I don't really know how to argue against people who think self-employed folk are all ne'er-do-wells except to cry out that it's not true. America is the perfect place, or so I'd think, for us independent, innovative types who want to branch out on our own and take risks to do something better for our families and for society. There's nothing wrong with having a stable job you love, but I'd hate for fear of insurance coverage to turn every maverick into an embittered cog in the corporate machine.
As you can probably tell, too, I'm frugal. I consider my finances, both current and future. Sorry-not-sorry to harp on it, but I've never owned an iPhone. We self-employed families are not sitting around doing nothing, hoping the government takes care of us. We're trying to take care of ourselves, but we don't need roadblocks in our way. I won't even go into all the challenges other families might face — single parents, people with disabilities or chronic illnesses, people raising foster children, those who are unexpectedly laid-off. There are so many real individuals in this healthcare debate, and no matter what the backstory, all these people deserve affordable access to care.

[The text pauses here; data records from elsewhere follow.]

(* ===== verification/Carried.v ===== *)
(** * Identifiers stay in range

    The identifiers of requests, attempts and generations are 64-bit words and
    stay so, whatever dispatches, starts and completions do: the factory issues
    no others.  Messages can carry them. *)

From S2P Require Import Prelude Enums Ids Float64 Types State Admission Queue Batch Dispatch Completion Control Api.
Open Scope Z_scope.

(** The identifiers of a record. *)
Definition ids_in_range (id : Z) (r : RequestRecord) : Prop :=
  Forall (fun v => 0 <= v < 2 ^ 64) [id; rec_current_attempt r; rec_generation r].

(** Every request has identifiers in range and a specification that [P]. *)
Definition carried (P : RequestSpec -> Prop) (s : Impl) : Prop :=
  map_Forall (fun id r => ids_in_range id r /\ P (rec_spec r)) (requests s).

Lemma id_next_range f : 0 <= (id_next f).1 < 2 ^ 64.
Proof.
  cbn. unfold id_value. pose proof (u64_range (Z.shiftl (idf_salt f) 32)) as H1.
  pose proof (u64_range (idf_counter f + 1)) as H2. split; [apply Z.lor_nonneg; lia|].
  assert (forall x, 0 <= x < 2 ^ 64 -> Z.log2 x < 64) as Hl.
  { intros x Hx. destruct (decide (x = 0)) as [->|]; [by vm_compute|]. apply Z.log2_lt_pow2; lia. }
  destruct (decide (Z.lor (u64 (Z.shiftl (idf_salt f) 32)) (u64 (idf_counter f + 1)) = 0)) as [->|Hne]; [lia|].
  pose proof (proj2 (Z.lor_nonneg (u64 (Z.shiftl (idf_salt f) 32)) (u64 (idf_counter f + 1))) ltac:(lia)).
  apply Z.log2_lt_pow2; [lia|]. rewrite Z.log2_lor by lia. apply Z.max_lub_lt; by apply Hl.
Qed.

(** ** The walk *)

Lemma carried_alter P s id f :
  (forall r, rec_current_attempt (f r) = rec_current_attempt r /\ rec_generation (f r) = rec_generation r /\
     rec_spec (f r) = rec_spec r) ->
  keeps (carried P) s (s <| requests ::= alter f id |>).
Proof.
  intros Hf Hs i r. simpl. rewrite lookup_alter. case_decide as E; [subst i|by apply Hs].
  destruct (requests s !! id) as [x|] eqn:Hx; [|done]. intros [= <-]. unfold ids_in_range.
  destruct (Hf x) as (-> & -> & ->). exact (Hs id x Hx).
Qed.

Lemma carried_same P s s' : requests s' = requests s -> keeps (carried P) s s'.
Proof. intros E. unfold keeps, carried. by rewrite E. Qed.

Ltac carried_base :=
  first [ apply carried_same; reflexivity | apply carried_alter; intros; split_and!; reflexivity
        | apply carried_same; repeat case_match; reflexivity ].

Section Carried.
  Context `{Env} (P : RequestSpec -> Prop).

(** Past the issue of an identifier. *)
Lemma next_id_carried {A} (k : Z -> M A) s :
  (forall v s, 0 <= v < 2 ^ 64 -> steps (keeps (carried P)) s (k v)) -> steps (keeps (carried P)) s (next_id ≫= k).
Proof.
  intros Hk. apply steps_bind; [exact _|by apply carried_same|]. apply Hk.
  change (result next_id s) with (id_next (ids s)).1. apply id_next_range.
Qed.

Lemma retry_carried id gen att s h :
  0 <= gen < 2 ^ 64 -> 0 <= att < 2 ^ 64 ->
  keeps (carried P) s (s <| requests ::= alter (fun r => r <| rec_generation := gen |> <| rec_current_attempt := att |>
    <| rec_history ::= h |>) id |>).
Proof.
  intros Hg Ha Hs i r. simpl. rewrite lookup_alter. case_decide as E; [subst i|by apply Hs].
  destruct (requests s !! id) as [x|] eqn:Hx; [|done]. intros [= <-]. unfold ids_in_range.
  destruct (Hs id x Hx) as [Hi Hp]. split; [|exact Hp].
  constructor; [exact (Forall_inv Hi)|]. repeat constructor; cbn; lia.
Qed.

Lemma make_retry_carried id rp s : steps (keeps (carried P)) s (make_retry id rp).
Proof.
  unfold make_retry, release_batch_member, release_batch, release_running, enqueue_request, emit_event, put_flow, tenant_of, modify_rec,
    modify_stats, modify_tenant, modify_worker, clock_now.
  repeat first [ apply next_id_carried; intros ?? ? | mstep ].
  all: try carried_base. by apply retry_carried.
Qed.
#[local] Hint Resolve make_retry_carried : frame.

Lemma settle_carried id rp now s : steps (keeps (carried P)) s (settle id rp now).
Proof.
  unfold settle, finish_success, finish_failed, finish_cancelled, complete_expired, bump_stale, release_batch_member, release_batch,
    release_running, release_admitted, dequeue_request, emit_event, tenant_of, modify_rec, modify_stats, modify_tenant, modify_worker, clock_now.
  mwalk carried_base.
Qed.
#[local] Hint Resolve settle_carried : frame.

Lemma flushed_carried {A} (m : M A) s : steps (keeps (carried P)) s m -> steps (keeps (carried P)) s (Scheduler.flushed m).
Proof.
  intros Hm. unfold Scheduler.flushed, flush_events. apply steps_bind; [exact _|exact Hm|]. mwalk carried_base.
Qed.

Lemma complete_carried rp s : steps (keeps (carried P)) s (Scheduler.complete_attempt rp).
Proof. apply flushed_carried. unfold do_complete, bump_stale, modify_stats, clock_now. mwalk carried_base. Qed.

Lemma start_carried rp s : steps (keeps (carried P)) s (Scheduler.confirm_dispatch_start rp).
Proof.
  apply flushed_carried. unfold do_confirm_start, start_batch, emit_event, tenant_of, modify_rec, modify_worker,
    modify_tenant, modify_stats, clock_now. mwalk carried_base.
Qed.

Lemma expire_request_carried id s : steps (keeps (carried P)) s (expire_request id).
Proof.
  unfold expire_request, dequeue_request, release_admitted, emit_event, tenant_of, modify_rec, modify_stats,
    modify_tenant, clock_now. mwalk carried_base.
Qed.
#[local] Hint Resolve expire_request_carried : frame.

Lemma reserve_member_carried w bid now id s : steps (keeps (carried P)) s (reserve_member w bid now id).
Proof.
  unfold reserve_member, account_flow, dequeue_request, emit_event, put_flow, tenant_of, modify_rec, modify_tenant, clock_now.
  mwalk carried_base.
Qed.
#[local] Hint Resolve reserve_member_carried : frame.

Lemma plan_carried id ex s : steps (keeps (carried P)) s (Scheduler.plan_dispatch id ex).
Proof.
  apply flushed_carried. unfold do_plan_dispatch, expire_scan, reserve_on, worker_slot, emit_event, next_id, modify_rec,
    modify_stats, modify_worker, clock_now. mwalk carried_base.
Qed.

End Carried.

The medical industry is brutal. Healthcare costs are out of control, and unattainable without the insurance companies negotiating them down. That means you need insurance to afford medical care, but then you need to be able to afford insurance, too. I've been willing to pay my way; at this point, I just don't want to be priced out of the individual market or have all the insurance companies go running for the hills.
We need to do better
So that's my story of how our family has fared under high-deductible health plans with an HSA. Having to budget so tightly for our own healthcare has meant less care for more money. The ACA brought in some reasonable controls for us in covering maternity and newborn care (including breastfeeding support), doing away with lifetime coverage limits, ensuring preventive care, covering preexisting conditions, subsidizing premiums through tax credits, and expanding Medicaid.
It saddens me that the GOP plans seek to undo some or all of the good of the ACA instead of pushing forward to ensure that all families are covered, no matter their income or health history. Families shouldn't have to weigh costs when deciding whether or not to pursue healthcare.